Although spiked with twaddle here and there, there’s a mostly decent article at TNR about the Green Bubble. Been saying for a long time that this desire to end modernization is horribly self-serving and arrogant. The same people who loudly champion the noble poor want to do everything they can to keep those folks poor so they themselves don’t have to give up anything of significance.
Nonetheless, it has become an article of faith among many greens that the global poor are happier with less and must be shielded from the horrors of overconsumption and economic development–never mind the realities of infant mortality, treatable disease, short life expectancies, and grinding agrarian poverty.
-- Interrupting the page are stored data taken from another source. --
(** The transaction loop keeps the journal, and a failure to find an input
    unwinds it. *)
Lemma apply_transactions_journal m0 (ids : list bytes) s undo h txs s' r :
  UtxoSet.wf s -> journalled m0 s undo ->
  (forall e, e ∈ created undo -> u_txid e ∈ ids) -> (forall e, e ∈ spent undo -> u_txid e ∉ ids) ->
  Forall (fun tx => Transaction.txid tx ∈ ids /\ Forall (fun i => previous_txid i ∉ ids) (inputs tx)) txs ->
  UtxoSet.apply_transactions s undo h txs = (s', r) ->
  match r with
  | Ok undo' => us_network s' = us_network s /\ journalled m0 s' undo'
  | Err err => (err = MissingUtxoStorage /\ s' = UtxoSet.with_entries s m0) \/ err = DuplicateUtxo
  end.
Proof.
  revert s undo. induction txs as [|tx txs IH]; intros s undo Hwf Hj Hcr Hsp Hids Happ.
  { by injection Happ as <- <-. }
  apply Forall_cons in Hids as [[Hid Hin] Hids].
  apply apply_round in Happ as [(taken & Hs & Hp & Happ)|[[-> ->]|[-> _]]]; [| |by right|done].
  - apply IH in Happ; [|by apply wf_round|by eapply journalled_round| | |done].
    + by destruct r.
    + cbn [created]. intros e [He|He]%elem_of_app; [by apply Hcr|]. by rewrite (create_outputs_txid _ _ _ _ He).
    + cbn [spent]. intros e [He|He]%elem_of_app; [by apply Hsp|].
      destruct (spends_elem _ _ _ _ Hs He) as (i & Hi & Hl). destruct (Hwf _ _ Hl) as [Hk _].
      rewrite Forall_forall in Hin. specialize (Hin _ Hi).
      apply (f_equal k_txid) in Hk. cbn in Hk. by rewrite Hk.
  - left. split; [done|]. by apply journalled_disconnect.
Qed.

(** The outcomes of applying a block to a well-formed set. *)
Lemma apply_block_outcomes (s : UtxoSet) (b : Block) (s' : UtxoSet) r :
  UtxoSet.wf s -> no_internal_spend (transactions b) -> UtxoSet.apply_block s b = (s', r) ->
  match r with
  | Ok undo => UtxoSet.wf s' /\ UtxoSet.disconnect_block s' undo = s
  | Err err => (err = MissingUtxoStorage /\ s' = s) \/ err = DuplicateUtxo
  end.
Proof.
  intros Hwf Hint Happ. unfold UtxoSet.apply_block in Happ.
  assert (UtxoSet.with_entries s (us_entries s) = s) as Hs by by destruct s.
  apply (apply_transactions_journal (us_entries s) (Transaction.txid <$> transactions b)) in Happ as Hj;
    [|done|split_and!; [done|intros ? []%not_elem_of_nil..]|intros ? []%not_elem_of_nil..|].
  2:{ unfold no_internal_spend in Hint. rewrite Forall_forall in Hint. apply Forall_forall.
      intros tx Htx. split; [by apply list_elem_of_fmap_2|by apply Hint]. }
  destruct r as [undo|err]; [|by rewrite Hs in Hj].
  destruct Hj as [Hn Hj]. split; [by destruct (apply_transactions_ok _ _ _ _ _ _ Hwf Happ)|].
  rewrite (journalled_disconnect _ _ _ Hj). destruct s, s'. cbn in *. by rewrite Hn.
Qed.

(** C4: applying a block to a well-formed set is atomic and reversible, provided
    the block spends none of its own outputs: when it succeeds the set stays
    well formed and disconnecting the returned journal gives the set back
    exactly; when an input is missing the set is exactly as before. The one
    other failure is an output whose place is taken. *)
Theorem apply_block_atomic (s : UtxoSet) (b : Block) (s' : UtxoSet) r :
  UtxoSet.wf s -> no_internal_spend (transactions b) -> UtxoSet.apply_block s b = (s', r) ->
  match r with
  | Ok undo => UtxoSet.wf s' /\ UtxoSet.disconnect_block s' undo = s
  | Err err => (err = MissingUtxoStorage /\ s' = s) \/ err = DuplicateUtxo
  end.
Proof. apply apply_block_outcomes. Qed.

(** A block that is applied spends exactly the outpoints its inputs name,
    creates exactly its outputs, and changes the coins in existence by the
    difference of their values. *)
Theorem apply_block_accounts_value (s : UtxoSet) (b : Block) (s' : UtxoSet) (undo : BlockUndo) :
  UtxoSet.wf s -> UtxoSet.apply_block s b = (s', Ok undo) ->
  UtxoSet.wf s' /\ us_network s' = us_network s /\
  keys_of (spent undo) = input_key <$> (transactions b ≫= inputs) /\
  created undo = (transactions b ≫= fun tx => UtxoSet.create_outputs tx (us_network s) (height (header b))) /\
  UtxoSet.total_value (us_entries s')
  = UtxoSet.total_value (us_entries s) - values (spent undo)
    + zsum (value_atoms <$> (transactions b ≫= outputs)).
Proof.
  intros Hwf Happ. apply apply_transactions_ok in Happ as (Hwf' & Hn & sp & -> & Hk & _ & Ht); done.
Qed.

(** C38: when a block spends an output that one of its own transactions created,
    disconnecting it leaves that output behind, although the set did not hold
    it before the block: the set before the block is not restored. *)
Theorem disconnect_keeps_internally_spent (s : UtxoSet) (b : Block) (s' : UtxoSet) (undo : BlockUndo)
    (e : UtxoEntry) :
  UtxoSet.wf s -> UtxoSet.apply_block s b = (s', Ok undo) ->
  e ∈ spent undo -> us_entries s !! UtxoEntry.key e = None ->
  (exists e', us_entries (UtxoSet.disconnect_block s' undo) !! UtxoEntry.key e = Some e') /\
  UtxoSet.disconnect_block s' undo <> s.
Proof.
  intros Hwf Happ He Hs. cut (exists e', us_entries (UtxoSet.disconnect_block s' undo) !! UtxoEntry.key e = Some e').
  { intros [e' He']. split; [by exists e'|]. intros Heq. rewrite Heq in He'. congruence. }
  clear Hs. apply apply_transactions_ok in Happ as (_ & Hn & sp & -> & _ & Hnet & _); [|done].
  cbn [spent] in *. rewrite disconnect_spec by by rewrite Hn.
  cbn [us_entries UtxoSet.with_entries spent]. rewrite app_nil_l in *. rewrite with_new_lookup.
  destruct (last _) as [e'|] eqn:El; [by exists e'|]. apply last_None in El.
  assert (e ∈ filter (fun e' => UtxoEntry.key e' = UtxoEntry.key e) sp) as Hf
    by by apply list_elem_of_filter.
  rewrite El in Hf. by apply not_elem_of_nil in Hf.
Qed.

(** A coinbase whose first output's place is taken makes the block fail
    with [DuplicateUtxo], and the entry that was there is lost: the new entry,
    with the failed block's height, stays in its place. *)
Theorem duplicate_output_replaces_entry (s : UtxoSet) (b : Block) (cb : Transaction) (o : TxOutput)
    (os : list TxOutput) (txs : list Transaction) (e : UtxoEntry) :
  let k := {| k_txid := Transaction.txid cb; k_output_index := 0 |} in
  transactions b = cb :: txs -> inputs cb = [] -> outputs cb = o :: os -> us_entries s !! k = Some e ->
  exists s' e', UtxoSet.apply_block s b = (s', Err DuplicateUtxo) /\
    us_entries s' !! k = Some e' /\ created_height e' = height (header b).
Proof.
  intros k Htx Hin Hout He. unfold UtxoSet.apply_block. rewrite Htx. cbn [UtxoSet.apply_transactions].
  rewrite Hin. cbn [UtxoSet.spend_inputs spent created]. unfold UtxoSet.create_outputs. rewrite Hout.
  cbn [imap UtxoSet.insert_outputs]. unfold UtxoSet.insert at 1.
  rewrite bool_decide_true by done. cbn [negb].
  change (UtxoEntry.key _) with k. rewrite He. eexists _, _. split; [done|].
  rewrite disconnect_spec by constructor. split; [apply lookup_insert_eq|done].
Qed.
The convenient and ancient view among elites that the poor are actually spiritually rich, and the exaggeration of insignificant gestures like recycling and buying new lightbulbs, are both motivated by the cognitive dissonance created by simultaneously believing that not all seven billion humans on earth can “live like we live” and, consciously or unconsciously, knowing that we are unwilling to give up our high standard of living.
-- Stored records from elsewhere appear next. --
(** The public key of the group that signs an input. The two indexing
    operations stay in bounds for what [prepare_transaction_validation]
    returns ([prepared_covers_inputs]). *)
Definition signer_pubkey (prepared : PreparedTransactionValidation) (index : Z) : bytes :=
  let group := nth (Z.to_nat index) (signer_group_by_input prepared) USIZE_MAX in
  default [] (p_pubkey <$> (signer_groups prepared !! Z.to_nat group)).

(** One round of the loop over the inputs; the state is [input_total]. *)
(* src: validation.rs:687-709 validate_transaction_with_context_common_and_schedule (inputs) *)
Definition validate_input (prepared : PreparedTransactionValidation) (network : Network) (spend_height : Z)
    (input_total : Z) (ii : Z * TxInput) : result ValidationError Z :=
  let '(index, i) := ii in
  utxo ← ok_or (lookup (previous_txid i) (output_index i)) MissingUtxo;
  expected_lock ← canonical_payment_lock (u_locking_script utxo);
  _ ← canonical_payment_lock (unlocking_script i);
  reject negb (bool_decide (u_locking_script utxo = unlocking_script i)) with InputOwnershipMismatch;
  reject negb (bool_decide (u_network utxo = network)) with InputOwnershipMismatch;
  reject negb (bool_decide (public_key_digest (u_network utxo) (signer_pubkey prepared index) = expected_lock))
    with InputOwnershipMismatch;
  reject negb (UtxoEntry.is_spendable_at utxo spend_height) with InsufficientConfirmations;
  ok_or (checked_add U64_MAX input_total (u_value_atoms utxo)) FeeMismatch.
A great book on this is State of Fear by Michael Crichton.
One Amazon reviewer sums up the overall theme of the book as: “Popular opinions are almost always wrong.” That’s pretty good. It isn’t so much that you should read this and take it all to heart as immutable fact. It’s more a warning against taking anything as truth until you get the facts for yourself whenever possible, not through a third party.
UPDATE
More on the hypocrisy and selfishness of environmentalism over at Big Hollywood as Bono throws in the towel:
Environmentalists come from wealthy societies and families who cut down forests and burned coal and oil to make their families and societies healthy and prosperous. But, nowadays, for the poor in Africa and Asia and even middle America their path out of poverty must be “sustainable.” No fossil fuels or factories for them. But what this really means is sustainable poverty. It is a system that condemns people to a lifetime of drudgery and subsistence farming because modernity and industrialisation is “unsustainable.”